Action item
Starting with the line containing "Theorem get_dstrepos_allowed (root" and going on through the line containing "repos (repo_archs repo)));", return the lines of the data below exactly, and only those.

Task inputs
Lemma ensure_settled_outcome (results : list BuildResult)
    (src_project : string) (src_srcinfo : SourceInfo) (matchrepos : list MR) :
  (ensure_settled results src_project src_srcinfo matchrepos = Return tt
   ↔ Forall (passes results src_srcinfo) matchrepos)
  ∧ (∀ e, ensure_settled results src_project src_srcinfo matchrepos = Raise e →
          e = SourceBroken src_project (package src_srcinfo)
          ∨ ∃ reason, e = NotReadyYet src_project (package src_srcinfo) reason).
Proof.
  unfold ensure_settled.
  induction matchrepos as [|mr rest [IHret IHraise]]; simpl.
  - split; [|done]. split; [by constructor | done].
  - pose proof (settle_one_passes results src_project src_srcinfo mr) as Hpass.
    destruct (settle_one_cases src_project (package src_srcinfo)
                (build_rmap (package src_srcinfo) results) mr)
      as [H | [H | [reason H]]]; rewrite H in *.
    + split; [|exact IHraise]. rewrite IHret. split.
      * intros Hrest. constructor; [by apply Hpass | done].
      * intros Hall. by apply Forall_cons in Hall as [_ ?].
    + split.
      * split; [done|]. intros Hall. apply Forall_cons in Hall as [Hmr _].
        by apply Hpass in Hmr.
      * intros e [= <-]. by left.
    + split.
      * split; [done|]. intros Hall. apply Forall_cons in Hall as [Hmr _].
        by apply Hpass in Hmr.
      * intros e [= <-]. right. by exists reason.
Qed.

(** X2: [ensure_settled] returns without raising exactly when every
    matched triple has a build result that is not dirty and whose code is
    [succeeded], [locked] or [excluded]; the only exceptions it raises
    are [SourceBroken] and [NotReadyYet] for the source package. *)
Theorem ensure_settled_returns_iff (results : list BuildResult)
    (src_project : string) (src_srcinfo : SourceInfo) (matchrepos : list MR) :
  (ensure_settled results src_project src_srcinfo matchrepos = Return tt
   ↔ Forall (passes results src_srcinfo) matchrepos)
  ∧ (∀ e, ensure_settled results src_project src_srcinfo matchrepos = Raise e →
          e = SourceBroken src_project (package src_srcinfo)
          ∨ ∃ reason, e = NotReadyYet src_project (package src_srcinfo) reason).
Proof. apply ensure_settled_outcome. Qed.


Section Findrepos.

Context (staging : option string) (env : RepoEnv) (src_project : string)
        (src_srcinfo : SourceInfo) (dst_project : option string)
        (dst_srcinfo : SourceInfo).



Local Opaque check_buildsuccess.



Local Transparent check_buildsuccess.

End Findrepos.




(** ** RepoMatcher: the repositories of the destination *)

(** A value of the allow and deny tables: a tuple of names, or one [str]
    (the entry of [REPO_WHITELIST] for [SUSE:SLE-12:Update] has no
    trailing comma). *)
Inductive pycontainer : Type :=
| PyTuple (names : list string)
| PyString (s : string).

(** [x in s] for two [str]: [x] occurs in [s]. *)
Fixpoint is_substring (x s : string) : bool :=
  String.prefix x s
  || match s with
     | EmptyString => false
     | String _ rest => is_substring x rest
     end.

(** [x in c] *)
Definition py_in (x : string) (c : pycontainer) : bool :=
  match c with
  | PyTuple names => bool_decide (x ∈ names)
  | PyString s => is_substring x s
  end.

Definition REPO_WHITELIST : gmap string pycontainer :=
  list_to_map [ ("openSUSE:Factory", PyTuple ["standard"; "snapshot"]);
                ("SUSE:SLE-12:Update", PyString "standard") ].

Definition ARCH_BLACKLIST : gmap string pycontainer := ∅.

Definition ARCH_WHITELIST : gmap string pycontainer :=
  list_to_map [ ("SUSE:SLE-12:Update",
                 PyTuple ["i586"; "ppc64le"; "s390"; "s390x"; "x86_64"]) ].

(** [project in table and x not in table[project]] *)
Definition not_whitelisted (table : gmap string pycontainer)
    (project : option string) (x : string) : bool :=
  match project ≫= (table !!.) with
  | Some c => negb (py_in x c)
  | None => false
  end.

(** [project in table and x in table[project]] *)
Definition blacklisted_in (table : gmap string pycontainer)
    (project : option string) (x : string) : bool :=
  match project ≫= (table !!.) with
  | Some c => py_in x c
  | None => false
  end.

(** [get_dstrepos(self, project)]; [meta] is the project's [_meta]
    document, [None] when fetching it fails. *)
Definition get_dstrepos (meta : option (list Repository)) (project : option string)
  : option (gset (string * string)) :=
  match meta with
  | None => None
  | Some root =>
      Some (foldl (fun repos repo =>
                     if not_whitelisted REPO_WHITELIST project (repo_name repo)
                     then repos
                     else foldl (fun repos a =>
                                   if not_whitelisted ARCH_WHITELIST project a then repos
                                   else if blacklisted_in ARCH_BLACKLIST project a
                                        then repos
                                   else {[ (repo_name repo, a) ]} ∪ repos)
                                repos (repo_archs repo))
                  ∅ root)
  end.

Lemma dstrepos_archs_spec (keep : string → bool) (name : string)
    (archs : list string) (repos : gset (string * string)) (k : string * string) :
  k ∈ foldl (fun repos a => if keep a then {[ (name, a) ]} ∪ repos else repos)
            repos archs
  ↔ k ∈ repos ∨ ∃ a, a ∈ archs ∧ keep a = true ∧ k = (name, a).
Proof.
  revert repos. induction archs as [|a archs IH]; intros repos; simpl.
  - split; [by left|]. intros [H | (a & Ha & _)]; [done | by apply elem_of_nil in Ha].
  - rewrite IH. destruct (keep a) eqn:Hk.
    + rewrite elem_of_union, elem_of_singleton. split.
      * intros [[-> | H] | (a' & Ha' & Hk' & ->)].
        -- right. exists a. split; [left | done].
        -- by left.
        -- right. exists a'. split; [by right | done].
      * intros [H | (a' & Ha' & Hk' & ->)]; [left; by right|].
        apply elem_of_cons in Ha' as [-> | Ha']; [left; by left|].
        right. by exists a'.
    + split.
      * intros [H | (a' & Ha' & Hk' & ->)]; [by left|].
        right. exists a'. split; [by right | done].
      * intros [H | (a' & Ha' & Hk' & ->)]; [by left|].
        apply elem_of_cons in Ha' as [-> | Ha']; [congruence|].
        right. by exists a'.
Qed.

Lemma dstrepos_spec (skip : string → bool) (keep : string → bool)
    (root : list Repository) (repos : gset (string * string)) (k : string * string) :
  k ∈ foldl (fun repos repo =>
               if skip (repo_name repo) then repos
               else foldl (fun repos a =>
                             if keep a then {[ (repo_name repo, a) ]} ∪ repos else repos)
                          repos (repo_archs repo))
            repos root
  ↔ k ∈ repos ∨ ∃ repo a, repo ∈ root ∧ a ∈ repo_archs repo
                          ∧ skip (repo_name repo) = false ∧ keep a = true
                          ∧ k = (repo_name repo, a).
Proof.
  revert repos. induction root as [|repo root IH]; intros repos; cbn [foldl].
  - split; [by left|].
    intros [H | (repo & a & Hin & _)]; [done | by apply elem_of_nil in Hin].
  - rewrite IH. destruct (skip (repo_name repo)) eqn:Hs.
    + split.
      * intros [H | (r & a & Hin & Ha & Hs' & Hk & ->)]; [by left|].
        right. exists r, a. split; [by right | done].
      * intros [H | (r & a & Hin & Ha & Hs' & Hk & ->)]; [by left|].
        apply elem_of_cons in Hin as [-> | Hin]; [congruence|].
        right. by exists r, a.
    + rewrite dstrepos_archs_spec. split.
      * intros [[H | (a & Ha & Hk & ->)] | (r & a & Hin & Ha & Hs' & Hk & ->)].
        -- by left.
        -- right. exists repo, a. split; [left | done].
        -- right. exists r, a. split; [by right | done].
      * intros [H | (r & a & Hin & Ha & Hs' & Hk & ->)]; [left; by left|].
        apply elem_of_cons in Hin as [-> | Hin].
        -- left. right. by exists a.
        -- right. by exists r, a.
Qed.

Lemma foldl_fun_ext {A B} (f g : B → A → B) (l : list A) (b : B) :
  (∀ b x, f b x = g b x) → foldl f b l = foldl g b l.
Proof.
  intros Hfg. revert b. induction l as [|x l IH]; intros b; simpl; [done|].
  by rewrite Hfg, IH.
Qed.

Lemma repo_whitelist_cases (project : option string) (n : string) :
  not_whitelisted REPO_WHITELIST project n = false
  ↔ (project = Some "openSUSE:Factory" → n = "standard" ∨ n = "snapshot")
    ∧ (project = Some "SUSE:SLE-12:Update" → is_substring n "standard" = true).
Proof.
  unfold not_whitelisted. destruct project as [p|]; simpl; [|by split].
  destruct (decide (p = "openSUSE:Factory")) as [-> | HF];
    [|destruct (decide (p = "SUSE:SLE-12:Update")) as [-> | HS]].
  - change (REPO_WHITELIST !! "openSUSE:Factory")
      with (Some (PyTuple ["standard"; "snapshot"])).
    simpl. rewrite negb_false_iff, bool_decide_eq_true.
    rewrite elem_of_cons, list_elem_of_singleton. split.
    + intros H. split; [done | discriminate].
    + intros [H _]. by apply H.
  - change (REPO_WHITELIST !! "SUSE:SLE-12:Update") with (Some (PyString "standard")).
    simpl. rewrite negb_false_iff. split.
    + intros H. split; [discriminate | done].
    + intros [_ H]. by apply H.
  - unfold REPO_WHITELIST. simpl.
    rewrite !lookup_insert_ne, lookup_empty by done.
    split; [|done]. intros _. split; intros [= ->]; done.
Qed.

Lemma arch_whitelist_cases (project : option string) (a : string) :
  not_whitelisted ARCH_WHITELIST project a = false
  ↔ (project = Some "SUSE:SLE-12:Update" →
     a ∈ ["i586"; "ppc64le"; "s390"; "s390x"; "x86_64"]).
Proof.
  unfold not_whitelisted. destruct project as [p|]; simpl; [|by split].
  destruct (decide (p = "SUSE:SLE-12:Update")) as [-> | HS].
  - change (ARCH_WHITELIST !! "SUSE:SLE-12:Update")
      with (Some (PyTuple ["i586"; "ppc64le"; "s390"; "s390x"; "x86_64"])).
    simpl. rewrite negb_false_iff, bool_decide_eq_true. split; [done|].
    intros H. by apply H.
  - unfold ARCH_WHITELIST. simpl.
    rewrite lookup_insert_ne, lookup_empty by done.
    split; [|done]. intros _ [= ->]. done.
Qed.

(** X5: [get_dstrepos] returns [None] when the project's meta document
    cannot be fetched; otherwise it returns the declared (repository,
    architecture) pairs, restricted for [openSUSE:Factory] to the
    repositories [standard] and [snapshot], and for [SUSE:SLE-12:Update]
    to five architectures and to the repositories whose name occurs in
    the text [standard] (the table entry is a string, so the test is a
    substring test). No architecture is ever denied. *)
Theorem get_dstrepos_allowed (root : list Repository) (project : option string)
    (n a : string) :
  get_dstrepos None project = None
  ∧ ∃ repos, get_dstrepos (Some root) project = Some repos
      ∧ ((n, a) ∈ repos ↔
           (∃ repo, repo ∈ root ∧ repo_name repo = n ∧ a ∈ repo_archs repo)
           ∧ (project = Some "openSUSE:Factory" → n = "standard" ∨ n = "snapshot")
           ∧ (project = Some "SUSE:SLE-12:Update" →
              is_substring n "standard" = true
              ∧ a ∈ ["i586"; "ppc64le"; "s390"; "s390x"; "x86_64"])).
Proof.
  split; [done|]. eexists. split; [reflexivity|].
  rewrite (foldl_fun_ext _
    (fun repos repo =>
       if not_whitelisted REPO_WHITELIST project (repo_name repo) then repos
       else foldl (fun repos a =>
                     if negb (not_whitelisted ARCH_WHITELIST project a)
                     then {[ (repo_name repo, a) ]} ∪ repos else repos)
                  repos (repo_archs repo))); cycle 1.
  { intros repos repo. destruct (not_whitelisted REPO_WHITELIST _ _); [done|].
    apply foldl_fun_ext. intros repos' a'.
    destruct (not_whitelisted ARCH_WHITELIST _ _); simpl; [done|].
    unfold blacklisted_in, ARCH_BLACKLIST. destruct project; simpl; [|done].
    by rewrite lookup_empty. }
  rewrite (dstrepos_spec (not_whitelisted REPO_WHITELIST project)
             (fun a => negb (not_whitelisted ARCH_WHITELIST project a))).
  split.
  - intros [H | (repo & a' & Hin & Ha & Hs & Hk & [= -> ->])]; [done|].
    apply repo_whitelist_cases in Hs as [HF HS].
    apply negb_true_iff in Hk.
    pose proof (proj1 (arch_whitelist_cases _ _) Hk) as Hk'.
    split; [by exists repo|]. split; [done|]. intros Hp.
    split; [by apply HS | by apply Hk'].
  - intros ((repo & Hin & <- & Ha) & HF & HS). right. exists repo, a.
    split; [done|]. split; [done|]. split; [|split; [|done]].
    + apply repo_whitelist_cases. split; [done|]. intros Hp. by apply HS.
    + apply negb_true_iff, arch_whitelist_cases. intros Hp. by apply HS.
Qed.

(** ** LibraryPairer: which pairs and which warnings *)

(** [a] is an alias of the library [l] in the index [idx]. *)
Definition indexed (idx : gmap string (gset string)) (a l : string) : Prop :=
  ∃ ls, idx !! a = Some ls ∧ l ∈ ls.

(** [a] is an alias of the library [l] in the library map [libs]. *)
Definition alias_of (libs : gmap string (gset string)) (a l : string) : Prop :=
  ∃ aliases, libs !! l = Some aliases ∧ a ∈ aliases.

Result of the task
Theorem get_dstrepos_allowed (root : list Repository) (project : option string)
    (n a : string) :
  get_dstrepos None project = None
  ∧ ∃ repos, get_dstrepos (Some root) project = Some repos
      ∧ ((n, a) ∈ repos ↔
           (∃ repo, repo ∈ root ∧ repo_name repo = n ∧ a ∈ repo_archs repo)
           ∧ (project = Some "openSUSE:Factory" → n = "standard" ∨ n = "snapshot")
           ∧ (project = Some "SUSE:SLE-12:Update" →
              is_substring n "standard" = true
              ∧ a ∈ ["i586"; "ppc64le"; "s390"; "s390x"; "x86_64"])).
Proof.
  split; [done|]. eexists. split; [reflexivity|].
  rewrite (foldl_fun_ext _
    (fun repos repo =>
       if not_whitelisted REPO_WHITELIST project (repo_name repo) then repos
       else foldl (fun repos a =>
                     if negb (not_whitelisted ARCH_WHITELIST project a)
                     then {[ (repo_name repo, a) ]} ∪ repos else repos)
                  repos (repo_archs repo))); cycle 1.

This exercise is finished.